Penulisan Petunjuk TanganTanah Tinggi

Pedoman tangan mempunyai fungsi utama sebagai identitas dari penanda tangan dan menjamin kebenaran isi dari dokumen yang sudah ditandatangani. Dalam perjanjian atau kontrak, pertanda tangan berfungsi untuk menjamin bahwa benar orang yang menandatangani perjanjian atau kontrak hal yang demikian sudah mengenal dan menyetujui segala isinya. Petunjuk tangan di dalam perjanjian adalah bukti adanya persetujuan atas perjanjian yang sudah diwujudkan oleh para pihak.

Berdasarkan UU Bea Meterai, definisi pertanda tangan yaitu sebuah petunjuk tangan sebagaimana biasanya dipergunakan, termasuk pula paraf, teraan, cap petunjuk tangan, cap paraf, teraan cap nama, atau pertanda lainnya sebagai substitusi petunjuk tangan. Dan berdasarkan Undang-Undang petunjuk tangan bisa berupa cap ataupun petunjuk lainnya yang bisa menandakan identitas suatu pihak.

Letak Petunjuk Tangan di Atas Meterai

Pembubuhan meterai serta letak petunjuk tangan tak bisa dijalankan sembarangan namun wajib pantas dengan regulasi yang berlaku. Menurut Pasal 7 ayat (5) UU Bea Meterai, pembubuhan petunjuk tangan disertai dengan pencantuman tanggal, bulan, dan tahun sehingga beberapa petunjuk tangan di atas kertas dan beberapa sisanya di atas meterai. Bagaimana bila penandatanganan tak dijalankan cocok dengan tata tertib hal yang demikian? Hasilnya yakni dokumen hal yang demikian dianggap tak bermeterai sehingga perlu dikerjakan pemeteraian kemudian, yang artinya yaitu pelunasan bea meterai yang dikerjakan oleh pejabat pos atas dokumen yang bea meterainya belum dilunasi sebagaimana mestinya.

Berikut yaitu figur pertanda tangan di atas meterai yang legal berdasarkan peraturan yang berlaku.

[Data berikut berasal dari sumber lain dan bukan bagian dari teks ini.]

(** X13.  When the first endpoint that is not usable initialises but
    implements neither interface, [NewNode] panics with a message naming
    its type, and cleans nothing up: the object created for each endpoint
    before it is left allocated, neither started nor closed. *)
Theorem NewNode_unsupported_leaks (c : NodeConf) (w : World)
    (pre post : list EndpointConf) (tconf : EndpointConf) (tp : Endpoint) :
  ¬ rejected c →
  Endpoints c = pre ++ tconf :: post →
  Forall usable pre →
  init tconf = inr tp →
  supported tp = false →
  ∃ w' (created : gset positive),
    NewNode c w
    = Panicked ("endpoint " +:+ typeName tp
                +:+ " does not implement any interface") w'
    ∧ size created = length pre
    ∧ (∀ t, t ∈ created → tasks w !! t = None ∧ tasks w' !! t = Some Created)
    ∧ (∀ t, t ∉ created → tasks w' !! t = tasks w !! t).
Proof.
  intros Hok Heps Hall Hinit Hsup.
  rewrite <- withDefaults_Endpoints in Heps.
  destruct (NewNode_build_prefix (withDefaults c) w pre (tconf :: post)
              Heps Hall)
    as (n1 & w1 & Hrun & _ & _ & _ & Hown & Hdisj & Hs1 & Hs2 & _).
  exists w1, (channels n1 ∪ channelAccepters n1).
  split_and!.
  - rewrite NewNode_accepted, Hrun by done. unfold func. cbn [rangeWith].
    erewrite bind_panic; cycle 1.
    { erewrite bind_panic; [done |]. by apply NewNode_endpoint_unsupported. }
    done.
  - rewrite size_union, Hs1, Hs2 by done. by apply usable_kinds.
  - intros t Hin. specialize (Hown t). by rewrite decide_True in Hown.
  - intros t Hout. specialize (Hown t). by rewrite decide_False in Hown.
Qed.


(** The node and the world [NewNode] produces from a configuration that
    passes the checks and whose endpoints are all usable. *)
Lemma NewNode_built c w :
  ¬ rejected c → Forall usable (Endpoints c) →
  ∃ n w',
    NewNode c w = Done (Some n, None) w'
    ∧ conf n = withDefaults c
    ∧ size (channels n)
      = length (filter (λ e, initsSingle e = true) (Endpoints c))
    ∧ size (channelAccepters n)
      = length (filter (λ e, initsAccepter e = true) (Endpoints c))
    ∧ channels n ## channelAccepters n
    ∧ (∀ h, nodeHeartbeat n = Some h → h ∉ channels n ∪ channelAccepters n)
    ∧ (∀ t, tasks w' !! t
            = if decide (t ∈ channels n ∨ t ∈ channelAccepters n
                         ∨ nodeHeartbeat n = Some t)
              then Some Started else tasks w !! t)
    ∧ (∀ t, t ∈ channels n ∨ t ∈ channelAccepters n
            ∨ nodeHeartbeat n = Some t → tasks w !! t = None)
    ∧ channelsMutex w' = false
    ∧ eventChanClosed w' = false
    ∧ writeDone w' = 0%nat
    ∧ writeChan w' = writeChan w.
Proof.
  intros Hok Hall.
  assert (Heps : Endpoints (withDefaults c) = Endpoints c ++ [])
    by (by rewrite withDefaults_Endpoints, app_nil_r).
  destruct (NewNode_build_prefix (withDefaults c) w (Endpoints c) [] Heps Hall)
    as (n1 & w1 & Hrun & Hc & Hh & Hm & Hown & Hdisj & Hs1 & Hs2
        & Hq & Hd & He).
  destruct (fresh_not_owned w n1 w1 Hown) as [Hnew Hnew0].
  assert (Hbuild : ∀ h w2,
    newNodeHeartbeat n1 w1 = Done h w2 →
    NewNode c w
    = Done (Some (setNodeHeartbeat h n1), None)
        (startedAll (order (channelAccepters n1))
           (startedAll (order (channels n1))
              match h with Some h' => started h' w2 | None => w2 end))).
  { intros h w2 Hhb. rewrite NewNode_accepted, Hrun by done. unfold func.
    erewrite bind_next by reflexivity.
    erewrite bind_next by (apply call_done, Hhb). cbn zeta.
    erewrite bind_next by (apply call_done, start_run). done. }
  destruct (newNodeHeartbeat_cases n1 w1) as [Hhb|Hhb].
  - exists (setNodeHeartbeat None n1). eexists.
    split; [exact (Hbuild _ _ Hhb) |].
    destruct (start_sync (setNodeHeartbeat None n1) w1) as (Hm' & Hq' & Hd' & He').
    cbn in Hm', Hq', Hd', He'. cbn [channels channelAccepters nodeHeartbeat
                                    setNodeHeartbeat conf].
    split_and!; try done; try congruence.
    + intros t.
      pose proof (start_tasks (setNodeHeartbeat None n1) w1 t) as Hst.
      cbn in Hst. rewrite Hst. clear Hst.
      destruct (decide _) as [Hin|Hout]; [done |].
      specialize (Hown t). rewrite decide_False in Hown; [done |].
      rewrite elem_of_union. tauto.
    + intros t [Hin|[Hin|Hin]]; [| | done].
      all: specialize (Hown t); rewrite decide_True in Hown by set_solver.
      all: apply Hown.
  - set (h := fresh (dom (tasks w1))) in *.
    exists (setNodeHeartbeat (Some h) n1). eexists.
    split; [exact (Hbuild _ _ Hhb) |].
    set (w2 := record (OpNewHeartbeat h)
                 (setTasks (<[h := Created]> (tasks w1)) w1)).
    destruct (start_sync (setNodeHeartbeat (Some h) n1) w2)
      as (Hm' & Hq' & Hd' & He').
    cbn in Hm', Hq', Hd', He'. cbn [channels channelAccepters nodeHeartbeat
                                    setNodeHeartbeat conf].
    split_and!; try done; try congruence.
    + intros t.
      pose proof (start_tasks (setNodeHeartbeat (Some h) n1) w2 t) as Hst.
      cbn in Hst. rewrite Hst. clear Hst.
      destruct (decide _) as [Hin|Hout]; [done |].
      rewrite lookup_insert_ne by (intros ->; apply Hout; by right; right).
      specialize (Hown t). rewrite decide_False in Hown; [done |].
      rewrite elem_of_union. tauto.
    + intros t [Hin|[Hin|[= <-]]]; [| | done].
      all: specialize (Hown t); rewrite decide_True in Hown by set_solver.
      all: apply Hown.
Qed.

Penulisan Waktu Pertanda Tangan

Utang bea meterai atas dokumen dibagi menjadi dua, ialah dokumen yang dijadikan oleh satu pihak dan dua pihak atau lebih. Untuk yang diwujudkan oleh satu pihak, dokumen hal yang demikian dianggap wajib melunasi bea meterai pada dikala diserahkan dan diterima oleh pihak yang menjadi tujuan dokumen hal yang demikian diciptakan, bukan pada dikala ditandatangani, seumpama surat pernyataan. Walaupun untuk dokumen yang dijadikan oleh dua pihak atau lebih, karenanya dikala terutang bea meterainya yaitu pada dikala berakhirnya dokumen itu diciptakan, dikala sudah dibubuhi dengan petunjuk tangan dari para pihak yang bersangkutan. Sebagai model merupakan surat perjanjian jual beli, yang ketika terutang meterainya merupakan dikala perjanjian hal yang demikian sudah ditandatangani. Penandatanganan hal yang demikian semestinya disertai dengan pencantuman tanggal, bulan, dan tahun yang terang. Dengan demikian, pencantuman waktu petunjuk tangan betul-betul penting dalam perjanjian, sebab hal hal yang demikian memastikan dikala terutang bea meterai dari dokumen hal yang demikian.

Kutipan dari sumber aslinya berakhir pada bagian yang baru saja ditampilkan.